In [153]:
# Introduction: 
#
# In the last exercise, we tried to find a polynomial function whose curve approximated
# a series of data points as best as possible. The values of the function were randomly selected
# and the best combination was stored. In theory, higher-order polynomials should describe the curve even better,
# but at the same time, it is becoming more and more difficult to obtain good coefficients.
#
# One way to counteract this problem is to normalize the data.
# If all data values are between 0.0 and 1.0 it is easier to find suitable coefficients.
# In addition, the coefficients have been randomly selected so far,
# and it is possible that bad combinations have been tried several times.
# Ideally, only good combinations should be considered and improved step by step.
# A potential technique for this approach is the Evolutionary Strategy(ES)
# from the category of evolutionary algorithms.
#
#
#
# Problem definition:
#
# Use the new data set for this exercise cars.csv. The data can be read with the command
# cars = np.genfromtxt("cars.csv", delimiter=",", skip_header=True).
# In this exercise, you do not try to inference one column from another,
# but rather use the first 6 columns to predict the 7th column.
# The aim is to predict the fuel consumption of cars.
#
# The meaning of the columns in the cars matrix:
# 1. "cylinders" = number of the cylinders
# 2. "displacement" = space in the back of the car
# 3. "horsepower" = power of the engine
# 4. "weight" = weight in pounds
# 5. "acceleration" = time to accelerate from 0 to 60 miles per hour
# 6. "model year" = release date
# 7. "mpg" = miles per gallon
#
# First normalize all data, use the first 6 columns as input data and try to predict the 7th column.
# Evaluate your predictions with the RMSE. Since several input data/columns are now used,
# please replace the polynomial function with a linear combination of weighted input values.
# Try to find some random coefficients which create a good approximation function,
# just to get a feeling for the data.
#
# Exchange your random-picking algorithm with the evolution strategy.
# Implement a way to define the number of offspring and generations.
# Make it possible to keep the parents (generation) if they are better than their children.
#
# All children are initially a copy of their parents np.tile(...) but are modified
# a little bit for each coefficient. At the end of an epoch,
# the best descendant is determined (from the set of all children and/or parents).
# and used as the parent of the next epoch.

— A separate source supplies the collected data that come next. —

(** When polling fails at a header, the header is already checked for the
    events, so no later query for missing headers returns it: its methods are
    never polled. *)
Theorem failed_poll_is_skipped header o w s b w' s' : counts_ok (tables s) →
  execute_header header o w s = (DErr b (Errorf "error polling methods"), w', s') →
  ∀ start stop o' hs s'', MissingHeadersForAll Node_ID start stop (eventIds w') o' s' = (DOk hs, s'') →
    hd_ID header ∉ map hd_ID hs.
Proof.
  intros Hc E start stop o' hs s'' Em.
  enough (events_checked header w' (tables s')) as [_ Ha] by by eapply checked_not_missing.
  unfold execute_header in E.
  apply m_bind_err in E as [E|([] & w1 & s1 & E1 & E)]; [done|].
  assert (Hc1 : counts_ok (tables s1)) by (unfold m_modify in E1; by simplify_eq).
  apply m_bind_err in E as [E|(addrs & w2 & s2 & E2 & E)]; [done|]. unfold m_get in E2. simplify_eq.
  apply m_bind_err in E as [E|(filters & w3 & s3 & E3 & E)]; [done|]. unfold m_get in E3. simplify_eq.
  apply m_bind_err in E as [E|(logs & w4 & s4 & E4 & E)].
  { by apply (fails_wrap _ _ (λ e, e ≠ Errorf "error polling methods")) in E. }
  rewrite m_wrap_ok in E4. unfold m_lift in E4. rewrite m_db_ok in E4. destruct E4 as [E4 ->].
  assert (s4 = s3) as -> by (unfold db_lift in E4; destruct (FetchLogs _ _ _); by simplify_eq).
  apply m_bind_err in E as [E|([] & w5 & s5 & E5 & E)]; [by apply process_logs_fails in E|].
  pose proof (process_logs_moves header logs o w3 s3) as Hmv. rewrite E5 in Hmv.
  assert (Hc5 : counts_ok (tables s5)) by exact (counts_ok_stable _ _ (evolves_proceeds _ _ Hmv) Hc1).
  apply m_bind_err in E as [E|([] & w6 & s6 & E6 & E)].
  { apply (fails_bind _ _ (λ e, e ≠ Errorf "error polling methods")) in E; [done|apply fails_get|].
    intros ids. by apply fails_wrap. }
  apply mark_events_checked in E6; [|exact Hc5].
  apply m_bind_err in E as [E|([] & w7 & s7 & _ & E)]; [|done].
  pose proof (methodPolling_proceeds header o w6 s6) as Hp. unfold m_wrap in E.
  destruct (methodPolling header o w6 s6) as [[[[]|b3 e|m] w8] s8]; simplify_eq.
  by apply (events_checked_stable header _ _ Hp).
Qed.

End Progress.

# Import external libraries
import matplotlib.pyplot as plt
import math
import numpy as np
import random

# Enable inline plotting
%matplotlib inline

# Import the CSV file
cars = np.genfromtxt("cars.csv", delimiter=",", skip_header=True)

# Remove car names column from data
cars = np.delete(cars, 0, 1)

# Store max and min values of cars columns for denormalization
maxValues = np.amax(cars[:,0:7], 0)
minValues = np.amin(cars[:,0:7], 0)

# Normalize data in car matrix
normalizedData = (cars - minValues) / (maxValues - minValues)

# Approximate relation with weighted function
xValueMatrix = np.delete(normalizedData, 6, 1)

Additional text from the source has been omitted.